=== Section Start ===
(** * Minuet kernel-map builder: a shallow embedding of [minuet_map.cpp]

    The development follows the pipeline of the C++ unit:
    coordinate codec, RDX (sort and deduplicate), QRY (query construction),
    PVT (tiles and pivots), LKP (the batched, multi-threaded lookup) and the
    two binary writers.

    Conventions.
    - C++ [int], [uint32_t] and [uint64_t] values are integers in [Z];
      unsigned wrap-around is written out with [mod].
    - [std::vector] is [list]; indices are [nat].
    - The process-wide [mem_trace] and [curr_phase] are threaded through a
      small state-and-exception monad.
    - The kernel map, a [std::map] from offset index to match list, is a
      [gmap Z (list (Z * Z))]. *)

From stdpp Require Import base numbers list gmap strings sorting.

Local Open Scope Z_scope.

(** * Coordinate codec *)

Record Coord3D := mkCoord { cx : Z; cy : Z; cz : Z }.

#[global] Instance Coord3D_eq_dec : EqDecision Coord3D.
Proof. solve_decision. Defined.

(** Modelled from the spec: [Coord3D] and its operations are declared in
    [minuet_map.hpp], which is not part of the unit.  The spec describes
    three signed integers packed into a 32-bit unsigned key with a fixed bit
    width per axis and a reversible layout, a component beyond the bit
    budget of its axis being an error that is flagged at least as a
    documented constraint.  Here the three fields have ten bits each, the x
    field in the most significant position; a component is masked to its
    field, and the bit budget is the predicate [representable] below, under
    which the statements about coordinates are made.  Components are C++
    [int]s; their arithmetic is taken without overflow. *)
Definition AXIS_BITS : Z := 10.
Definition AXIS_MASK : Z := 1023.

(** Modelled from the spec: [Coord3D::quantized] "integer-divides each axis
    by stride"; on C++ [int] operands this is truncating division. *)
Definition quantized (c : Coord3D) (stride : Z) : Coord3D :=
  mkCoord (cx c ÷ stride) (cy c ÷ stride) (cz c ÷ stride).

(** Modelled from the spec: [Coord3D::to_key] packs the three components
    into one unsigned key, each in its own field. *)
Definition to_key (c : Coord3D) : Z :=
  Z.lor (Z.lor (Z.shiftl (Z.land (cx c) AXIS_MASK) (2 * AXIS_BITS))
               (Z.shiftl (Z.land (cy c) AXIS_MASK) AXIS_BITS))
        (Z.land (cz c) AXIS_MASK).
=== Section End ===
All lines with the word "shiftl" need to be copied from the data above.

### RESULT
  Z.lor (Z.lor (Z.shiftl (Z.land (cx c) AXIS_MASK) (2 * AXIS_BITS))
               (Z.shiftl (Z.land (cy c) AXIS_MASK) AXIS_BITS))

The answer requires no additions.